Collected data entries
(* ===== verification/GrpcFacts.v ===== *)
(** * The API server: its theorems

    Authentication, what a build must satisfy to be accepted and what is then
    written, the handoff goroutine, cancellation, and which methods write.  The
    handlers run on [logged] data layers: what they write is the log. *)

From S2P Require Import Prelude GoStrings GoTime Uuid Models Datalayer FakeDL Grpc K8s.

#[local] Open Scope Z_scope.

(** ** Authentication *)

Section auth.
Context `{K8sQuantity} {W : Type}.
Implicit Types (gr : Server W).

Lemma wp_logf gr msg Q w :
  wp (logf gr msg) Q w ↔
  Q (Ok ()) (match LogFunc W (Opts W gr) with Some f => f msg w | None => w end).
Proof. done. Qed.

(** What it takes to be let in. *)
Definition authorised gr (dl : DataLayer W) ctx (md : metadata) rpc (w : W) : Prop :=
  ∃ ms ro m key ak k,
    methods W gr = Some ms ∧ ms !! rpc = Some ro ∧ md = Some m ∧ md_Get m = [key] ∧
    FromString key = Ok ak ∧ (GetAPIKey dl ctx ak w).1 = Ok k ∧ (ak_ReadOnly k = true → ro = true).

Definition verdict gr dl ctx md rpc w : res bool → W → Prop := λ r _,
  (r = Ok true ∨ r = Ok false) ∧ (r = Ok true ↔ authorised gr dl ctx md rpc w).

Lemma wp_refuse gr dl ctx md rpc w0 msg w :
  ¬ authorised gr dl ctx md rpc w0 →
  wp (logf gr msg ;; mret false) (verdict gr dl ctx md rpc w0) w.
Proof. intros Hno. split; [by right|]. split; [done|]. intros Ha. by destruct Hno. Qed.

Lemma apiKeyAuth_verdict gr dl ctx md rpc w :
  DL W gr = Some dl → (∀ ak p, (GetAPIKey dl ctx ak w).1 ≠ Panic p) →
  wp (apiKeyAuth gr ctx md rpc) (verdict gr dl ctx md rpc w) w.
Proof.
  intros Hdl Hp. unfold apiKeyAuth.
  destruct (methods W gr) as [ms|] eqn:Hms;
    [|apply wp_refuse; intros (?&?&?&?&?&?&?&?&?&?&?&?&?); congruence].
  destruct (ms !! rpc) as [ro|] eqn:Hro;
    [|apply wp_refuse; intros (?&?&?&?&?&?&?&?&?&?&?&?&?); congruence].
  destruct md as [m|]; [|apply wp_refuse; intros (?&?&?&?&?&?&?&?&?&?&?&?&?); congruence].
  destruct (md_Get m) as [|key [|? ?]] eqn:Hk;
    [apply wp_refuse; intros (?&?&?&?&?&?&?&?&?&?&?&?&?); congruence| |
     apply wp_refuse; intros (?&?&?&?&?&?&?&?&?&?&?&?&?); congruence].
  destruct (FromString key) as [ak|er|p] eqn:Hf;
    [|apply wp_refuse; intros (?&?&?&?&?&?&?&?&?&?&?&?&?); congruence
     |exfalso; unfold FromString in Hf; by case_match].
  rewrite Hdl, wp_bind. cbn [deref]. rewrite wp_ret, wp_bind, wp_attempt. unfold wp at 1.
  specialize (Hp ak). destruct (GetAPIKey dl ctx ak w) as [[k|er|p] w'] eqn:Hg; simpl in Hp |- *;
    [| |by destruct (Hp p)].
  - assert (authorised gr dl ctx (Some m) rpc w ↔ (ak_ReadOnly k = true → ro = true)) as Ha.
    { split.
      - intros (ms'&ro'&m'&key'&ak'&k'&?&?&?&?&?&Hk'&Hro').
        assert (ak' = ak) as -> by congruence. rewrite Hg in Hk'. simplify_eq/=. by apply Hro'.
      - intros Hk'. exists ms, ro, m, key, ak, k. by rewrite Hg. }
    destruct (ak_ReadOnly k && negb ro) eqn:Hr.
    + apply wp_refuse. rewrite Ha. intros H'. destruct (ak_ReadOnly k), ro; auto; try done.
      by discriminate H'.
    + split; [by left|]. split; [intros _|done]. rewrite Ha.
      destruct (ak_ReadOnly k), ro; done.
  - assert (¬ authorised gr dl ctx (Some m) rpc w) as Hno.
    { intros (ms'&ro'&m'&key'&ak'&k'&?&?&?&?&?&Hk'&Hro').
      assert (ak' = ak) as -> by congruence. by rewrite Hg in Hk'. }
    destruct er; by apply wp_refuse.
Qed.

(** What the interceptors let through. *)
Lemma chain_cases {A} gr trace rpc (h : handler (W := W) A) ctx md w :
  chain (interceptors gr trace) rpc h ctx md w =
  match apiKeyAuth gr ctx md rpc w with
  | (Ok true, w') => (if APM W (Opts W gr) then trace rpc h ctx md else h ctx md) w'
  | (Ok false, w') => (Err (ErrStatus Unauthenticated "failed API key authentication"), w')
  | (Err e, w') => (Err e, w')
  | (Panic p, w') => (Panic p, w')
  end.
Proof.
  unfold interceptors. destruct (APM W (Opts W gr)); simpl;
    unfold auth_interceptor, mbind, M_bind; by destruct (apiKeyAuth _ _ _ _ _) as [[[]|?|?] ?].
Qed.
(** What a job is filled in with besides: the Furan container gets the resources of the
    server's, the BuildKit container those of the build, and for requests or limits of which
    the build names none those of the template. *)
Lemma FuranJobFunc_resources info b bk h cpu2 mem24 cpu3 :
  ParseQuantity "2" = Ok cpu2 → ParseQuantity "24G" = Ok mem24 → ParseQuantity "3" = Ok cpu3 →
  ∃ j h' c0 c1, FuranJobFunc grow bkimage info b bk h = (Ok j, h') ∧
    Containers (template_Spec j) = [c0; c1] ∧ c_Name c0 = "furan"%string ∧ c_Name c1 = "buildkitd"%string ∧
    (c_Requests c0, c_Limits c0) = Resources info ∧
    c_Requests c1 = Some (default (<[ResourceCPU := cpu2]> {[ResourceMemory := mem24]}) bk.1) ∧
    c_Limits c1 = Some (default (<[ResourceCPU := cpu3]> {[ResourceMemory := mem24]}) bk.2).
Proof.
  intros H2 H24 H3.
  unfold FuranJobFunc, furanjob, MustParse.
  destruct (salloc furan_args h) as [fargs h1]. destruct (salloc _ h1) as [bargs h2].
  rewrite H2, H24, H3. cbn [Containers template_Spec].
  destruct (job_name b) as [name|e|p] eqn:En; [|by rewrite job_name_cases in En..].
  change (Split JobLabel ":") with ["created-by"%string; "furan2"%string]. cbv iota zeta beta.
  cbn [c_Args furan_container].
  destruct (sappend grow fargs _ h2) as [args h3]. destruct (sappend grow (RootArgs info) _ h3) as [args' h4].
  do 4 eexists. split; [reflexivity|]. cbn. split; [done|].
  split_and!; [done|done|symmetry; apply surjective_pairing|by destruct bk as [[?|] ?]|by destruct bk as [? [?|]]].
Qed.
End args.
(* ===== verification/JobRunner.v ===== *)
(** * pkg/jobrunner/jobrunner.go: running builds as Kubernetes jobs

    What the runner learns of its own pod, the job it creates for a build, the
    cleanup of old jobs and the logs of a job.  The goroutine that watches a job is
    the step relation of [JobWatcher]. *)

From S2P Require Import Prelude GoStrings GoTime Uuid Models Datalayer K8s GoSlice FuranJob.

#[local] Open Scope Z_scope.

(** The worlds with a heap of slices. *)
Class GoHeap (W : Type) := { heap_of : W → goheap; with_heap : goheap → W → W }.

Section jobrunner.
Context `{K8sQuantity} (grow : nat → nat → nat).

(** [kubernetes.Interface], as far as it is used. *)
Record K8sClient (W Watch : Type) := {
  pods_Get : string → string → M W Pod;
  pods_List : string → string → M W (option (list Pod));
  (* namespace, pod, container, lines: no request, or opening the stream and reading it *)
  pods_GetLogs : string → string → string → Z → option (M W (M W (list ascii)));
  jobs_Create : string → K8sJob (list string) → M W (K8sJob (list string));
  jobs_List : string → string → M W (list (K8sJob (list string)));
  jobs_Delete : string → string → M W ();
  jobs_Watch : string → string → M W Watch;
}.

(** The environment of the process, its clock and its random numbers. *)
Record Process (W : Type) := {
  LookupEnv : string → W → option string * W;
  ReadFile : string → M W string;
  p_Now : W → time * W;
  rand_Intn : Z → W → Z * W;
  Sleep : Z → W → W;
  range_map : gmap string string → W → list (string * string) * W;  (* the order of a range *)
}.

Definition JobFactoryFunc : Type :=
  ImageInfo → Build → ResourceList * ResourceList → goheap → res (K8sJob slice) * goheap.

Context {W Watch : Type} `{GoHeap W} (p : Process W).
Implicit Types client : K8sClient W Watch.

Record K8sJobRunner := {
  kr_client : option (K8sClient W Watch);
  kr_dl : option (DataLayer W);
  imageInfo : ImageInfo;
  JobFunc : option JobFactoryFunc;
  kr_LogFunc : option (string → W → W);
}.

Definition kr_log (kr : K8sJobRunner) (msg : string) : M W () :=
  run (λ w, ((), match kr_LogFunc kr with Some f => f msg w | None => w end)).

(** ** This pod *)

Definition defaultNS : string := "default".

Definition namespace : M W string :=
  ns ← run (LookupEnv W p "POD_NAMESPACE");
  match ns with
  | Some ns => mret ns
  | None =>
      data ← attempt (ReadFile W p "/var/run/secrets/kubernetes.io/serviceaccount/namespace");
      match data with
      | Ok data =>
          let ns := TrimSpace data in
          if bool_decide (ns = ""%string) then mret defaultNS else mret ns
      | _ => mret defaultNS
      end
  end.

(** [for i, c := range containers { if c.Name == "furan" { image = c.Image; idx = i } }]. *)
Fixpoint find_furan (cs : list (Container (list string))) (i : nat) (acc : string * nat) :
    string * nat :=
  match cs with
  | [] => acc
  | c :: cs' =>
      find_furan cs' (S i) (if bool_decide (c_Name c = "furan"%string) then (c_Image c, i) else acc)
  end.

(** The arguments before "server". *)
Fixpoint root_args (args : list string) (s : slice) (h : goheap) : slice * goheap :=
  match args with
  | [] => (s, h)
  | a :: args' =>
      if bool_decide (a = "server"%string) then (s, h)
      else let '(s, h) := sappend grow s [a] h in root_args args' s h
  end.

Definition secret_envs (env : list EnvVar) : list EnvVar :=
  filter (λ ev, env_ValueFrom ev = true ∧ is_Some (env_SecretKeyRef ev)) env.

Definition image client : M W ImageInfo :=
  ns ← namespace;
  podn ← run (LookupEnv W p "POD_NAME");
  match podn with
  | None => throw (ErrText "POD_NAME not found")
  | Some podn =>
      pod ← wrapf "error getting pod" (pods_Get W Watch client ns podn);
      let spec := pod_Spec pod in
      let '(img, furancidx) := find_furan (Containers spec) 0 (""%string, 0%nat) in
      if bool_decide (img = ""%string)
      then throw (ErrText "furan container not found in pod")
      else
        match Containers spec !! furancidx with
        | None => panic "index out of range"
        | Some c =>
            rargs ← run (λ w, let '(s, h) := salloc [] (heap_of w) in
                              let '(s, h) := root_args (c_Args c) s h in (s, with_heap h w));
            if bool_decide (s_len rargs = length (c_Args c))
            then throw (ErrText ("server command not found in furan args: " +:+ fmt_strings (c_Args c)))
            else mret {|
              Namespace := ns; PodName := podn; Image := img;
              ServiceAccount := ServiceAccountName spec;
              ii_ImagePullSecrets := ImagePullSecrets spec;
              RootArgs := rargs; Resources := (c_Requests c, c_Limits c);
              EnvVars := secret_envs (c_Env c) |}
        end
  end.

(** [rest.InClusterConfig] and [kubernetes.NewForConfig] give the client. *)
Definition NewInClusterRunner (InClusterConfig : M W ()) (NewForConfig : M W (K8sClient W Watch))
    (dl : DataLayer W) : M W K8sJobRunner :=
  wrapf "error getting in-cluster config" InClusterConfig ;;
  client ← wrapf "error getting client" NewForConfig;
  iinfo ← wrapf "error getting image details" (image client);
  mret {| kr_client := Some client; kr_dl := Some dl; imageInfo := iinfo;
          JobFunc := None; kr_LogFunc := None |}.

(** ** Running a build *)

(** [if s != "" { if out == nil { out = ResourceList{} }; out[name] = resource.MustParse(s) }]. *)
Definition add_resource (name s : string) (out : ResourceList) : res ResourceList :=
  if bool_decide (s = ""%string) then Ok out
  else match MustParse s with
       | Ok q => Ok (Some (<[name := q]> (default ∅ out)))
       | Err e => Err e
       | Panic e => Panic e
       end.

Definition resources (b : Build) : res (ResourceList * ResourceList) :=
  let r := bo_Resources (b_BuildOptions b) in
  res_bind (add_resource ResourceCPU (CpuRequest r) None) (λ out0,
  res_bind (add_resource ResourceMemory (MemoryRequest r) out0) (λ out0,
  res_bind (add_resource ResourceCPU (CpuLimit r) None) (λ out1,
  res_bind (add_resource ResourceMemory (MemoryLimit r) out1) (λ out1,
  Ok (out0, out1))))).

(** What the API server is sent: the slices are read as they are now. *)
Definition freeze (h : goheap) (c : Container slice) : Container (list string) := {|
  c_Name := c_Name c; c_Image := c_Image c; c_ImagePullPolicy := c_ImagePullPolicy c;
  c_Command := c_Command c; c_Args := sread h (c_Args c); c_EnvFrom := c_EnvFrom c;
  c_Env := c_Env c; c_VolumeMounts := c_VolumeMounts c; c_Privileged := c_Privileged c;
  c_Requests := c_Requests c; c_Limits := c_Limits c;
|}.

Definition freeze_job (h : goheap) (j : K8sJob slice) : K8sJob (list string) := {|
  job_Name := job_Name j; job_Namespace := job_Namespace j; job_Labels := job_Labels j;
  job_Annotations := job_Annotations j; Parallelism := Parallelism j;
  Completions := Completions j; ActiveDeadlineSeconds := ActiveDeadlineSeconds j;
  BackoffLimit := BackoffLimit j; TTLSecondsAfterFinished := TTLSecondsAfterFinished j;
  job_Selector := job_Selector j; template_Annotations := template_Annotations j;
  template_Spec := let s := template_Spec j in {|
    ShareProcessNamespace := ShareProcessNamespace s; RestartPolicy := RestartPolicy s;
    NodeSelector := NodeSelector s; Tolerations := Tolerations s;
    Containers := freeze h <$> Containers s; Volumes := Volumes s;
    ServiceAccountName := ServiceAccountName s; ImagePullSecrets := ImagePullSecrets s |};
  job_CreationTimestamp := job_CreationTimestamp j; job_Succeeded := job_Succeeded j;
  job_Conditions := job_Conditions j;
|}.

(** The watcher of a job; [jw_w] is None when the watch could not be opened, which
    Run does not look at. *)
Record JobWatcher := {
  jw_buildID : uuid;
  JobName : string;
  JobNamespace : string;
  matchLabels : gmap string string;
  jw_timeout : Z;
  jw_w : option Watch;
}.

Definition Run (kr : K8sJobRunner) (b : Build) : M W JobWatcher :=
  match JobFunc kr, kr_client kr with
  | Some jobf, Some client =>
      let ns := Namespace (imageInfo kr) in
      rs ← lift_res (resources b);
      j ← (λ w, let '(r, h) := jobf (imageInfo kr) b rs (heap_of w) in (r, with_heap h w));
      frozen ← run (λ w, (freeze_job (heap_of w) j, w));
      jo ← wrapf "error creating job" (jobs_Create W Watch client ns frozen);
      dl ← deref (kr_dl kr);
      ignore_err (AddEvent dl CtxBackground (b_ID b) ("job created: " +:+ job_Name jo)) ;;
      w ← attempt (jobs_Watch W Watch client ns
            ("metadata.name=" +:+ job_Name jo +:+ ",metadata.namespace=" +:+ job_Namespace jo));
      labels ← deref (job_Selector jo);
      mret {| jw_buildID := b_ID b; JobName := job_Name jo; JobNamespace := job_Namespace jo;
              matchLabels := labels; jw_timeout := 0;
              jw_w := match w with Ok w => Some w | _ => None end |}
  | _, _ => throw (ErrText "JobFunc is required")
  end.

(** ** Cleaning up old jobs *)

(** [rand.Intn] panics at a bound that is not positive. *)
Definition cleanupJitter (interval : Z) : M W Z :=
  let n := Z.quot interval 10 in
  if n <=? 0 then panic "invalid argument to Intn" else run (rand_Intn W p n).

Definition doCleanup (kr : K8sJobRunner) (lkey lval : string) (cutoff : time) : M W () :=
  ns ← namespace;
  client ← deref (kr_client kr);
  jl ← wrapf "error listing jobs" (jobs_List W Watch client ns (lkey +:+ "=" +:+ lval));
  mforeach (λ j : K8sJob (list string),
    if Before (job_CreationTimestamp j) cutoff then
      kr_log kr ("jobrunner: cleanup: deleting old job: " +:+ job_Name j) ;;
      wrapf ("error deleting job: " +:+ job_Name j) (jobs_Delete W Watch client ns (job_Name j))
    else mret ()) jl.

(** The goroutine.  [ticks] bounds the ticks before the context is done; [wait] is the
    [select]: whether a tick came first. *)
Fixpoint cleanup_loop (ticks : nat) (wait : W → bool * W) (kr : K8sJobRunner) (interval age : Z)
    (lkey lval : string) : M W () :=
  tick ← run wait;
  match (tick : bool), ticks with
  | false, _ | true, O => kr_log kr "jobrunner: cleanup: context cancelled, exiting"
  | true, S ticks' =>
      d ← cleanupJitter interval;
      run (λ w, ((), Sleep W p d w)) ;;
      now ← run (p_Now W p);
      r ← attempt (doCleanup kr lkey lval (time_Add now (int64 (age * -1))));
      match r with
      | Err err =>
          kr_log kr ("jobrunner: cleanup: error performing cleanup (exiting): " +:+ error_String err)
      | _ => cleanup_loop ticks' wait kr interval age lkey lval
      end
  end.

(** It returns the goroutine it starts; [time.NewTicker] panics at an interval that is
    not positive. *)
Definition StartCleanup (ticks : nat) (wait : W → bool * W) (kr : K8sJobRunner)
    (interval age : Z) (label : string) : M W (M W ()) :=
  match Split label ":" with
  | [lkey; lval] =>
      if (interval =? 0) || (age =? 0)
      then throw (ErrText "nonzero interval and age are required")
      else mret (
        kr_log kr ("jobrunner: cleanup: starting with interval " +:+ Duration_String interval) ;;
        if interval <=? 0 then panic "non-positive interval for NewTicker"
        else cleanup_loop ticks wait kr interval age lkey lval)
  | _ => throw (ErrText ("malformed label (wanted key:value): " +:+ label))
  end.

(** ** Logs *)

Definition PodMaxLines : Z := 1000.

Definition matchLabelsForJob (jw : JobWatcher) : M W (list string) :=
  if bool_decide (size (matchLabels jw) = 0%nat)
  then throw (ErrText "empty job match labels")
  else l ← run (range_map W p (matchLabels jw));
       mret ((λ kv : string * string, kv.1 +:+ " = " +:+ kv.2) <$> l).

Fixpoint container_logs client (ns pod : string) (cs : list string)
    (out : gmap string (list ascii)) : M W (gmap string (list ascii)) :=
  match cs with
  | [] => mret out
  | c :: cs' =>
      match pods_GetLogs W Watch client ns pod c PodMaxLines with
      | None => container_logs client ns pod cs' (<[c := []]> out)
      | Some open =>
          logrc ← wrapf "error getting logs" open;
          logs ← wrapf "error reading logs" logrc;
          container_logs client ns pod cs' (<[c := logs]> out)
      end
  end.

Definition podlogs client (pod : Pod) : M W (gmap string (list ascii)) :=
  container_logs client (pod_Namespace pod) (pod_Name pod) (pod_ContainerStatuses pod) ∅.

Fixpoint pods_logs client (pods : list Pod) (out : gmap string (gmap string (list ascii))) :
    M W (gmap string (gmap string (list ascii))) :=
  match pods with
  | [] => mret out
  | pod :: pods' =>
      l ← wrapf ("error getting logs for pod: " +:+ pod_Name pod) (podlogs client pod);
      pods_logs client pods' (<[pod_Name pod := l]> out)
  end.

Definition Logs client (jw : JobWatcher) : M W (gmap string (gmap string (list ascii))) :=
  selector ← wrapf "error getting job match selectors" (matchLabelsForJob jw);
  r ← attempt (pods_List W Watch client (JobNamespace jw) (Join selector ","));
  match r with
  | Ok (Some pods) => pods_logs client pods ∅
  | Ok None => throw (ErrText ("error listing pods for selector: " +:+ fmt_strings selector +:+
                               ": %!w(<nil>)"))
  | Err err => throw (ErrWrap ("error listing pods for selector: " +:+ fmt_strings selector) err)
  | Panic e => panic e
  end.
End jobrunner.

(** pkg/jobrunner/fake.go: the channels are never sent to, the logs are given. *)
Record FakeJob := { LogContent : gmap string (gmap string (list ascii)) }.

Definition FakeJob_Logs {W} (fj : FakeJob) : M W (gmap string (gmap string (list ascii))) :=
  mret (LogContent fj).

Definition FakeJobRunner_Run {W J} (RunFunc : option (Build → M W J)) (NewFakeJob : J) (b : Build) :
    M W J := match RunFunc with Some f => f b | None => mret NewFakeJob end.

Task requirements - For this exercise, output exactly the lines above from the line with "Class GoHeap (W" to the line with "Definition defaultNS : string", counting both, and leave out the rest.

Solution for this task -
Class GoHeap (W : Type) := { heap_of : W → goheap; with_heap : goheap → W → W }.

Section jobrunner.
Context `{K8sQuantity} (grow : nat → nat → nat).

(** [kubernetes.Interface], as far as it is used. *)
Record K8sClient (W Watch : Type) := {
  pods_Get : string → string → M W Pod;
  pods_List : string → string → M W (option (list Pod));
  (* namespace, pod, container, lines: no request, or opening the stream and reading it *)
  pods_GetLogs : string → string → string → Z → option (M W (M W (list ascii)));
  jobs_Create : string → K8sJob (list string) → M W (K8sJob (list string));
  jobs_List : string → string → M W (list (K8sJob (list string)));
  jobs_Delete : string → string → M W ();
  jobs_Watch : string → string → M W Watch;
}.

(** The environment of the process, its clock and its random numbers. *)
Record Process (W : Type) := {
  LookupEnv : string → W → option string * W;
  ReadFile : string → M W string;
  p_Now : W → time * W;
  rand_Intn : Z → W → Z * W;
  Sleep : Z → W → W;
  range_map : gmap string string → W → list (string * string) * W;  (* the order of a range *)
}.

Definition JobFactoryFunc : Type :=
  ImageInfo → Build → ResourceList * ResourceList → goheap → res (K8sJob slice) * goheap.

Context {W Watch : Type} `{GoHeap W} (p : Process W).
Implicit Types client : K8sClient W Watch.

Record K8sJobRunner := {
  kr_client : option (K8sClient W Watch);
  kr_dl : option (DataLayer W);
  imageInfo : ImageInfo;
  JobFunc : option JobFactoryFunc;
  kr_LogFunc : option (string → W → W);
}.

Definition kr_log (kr : K8sJobRunner) (msg : string) : M W () :=
  run (λ w, ((), match kr_LogFunc kr with Some f => f msg w | None => w end)).

(** ** This pod *)

Definition defaultNS : string := "default".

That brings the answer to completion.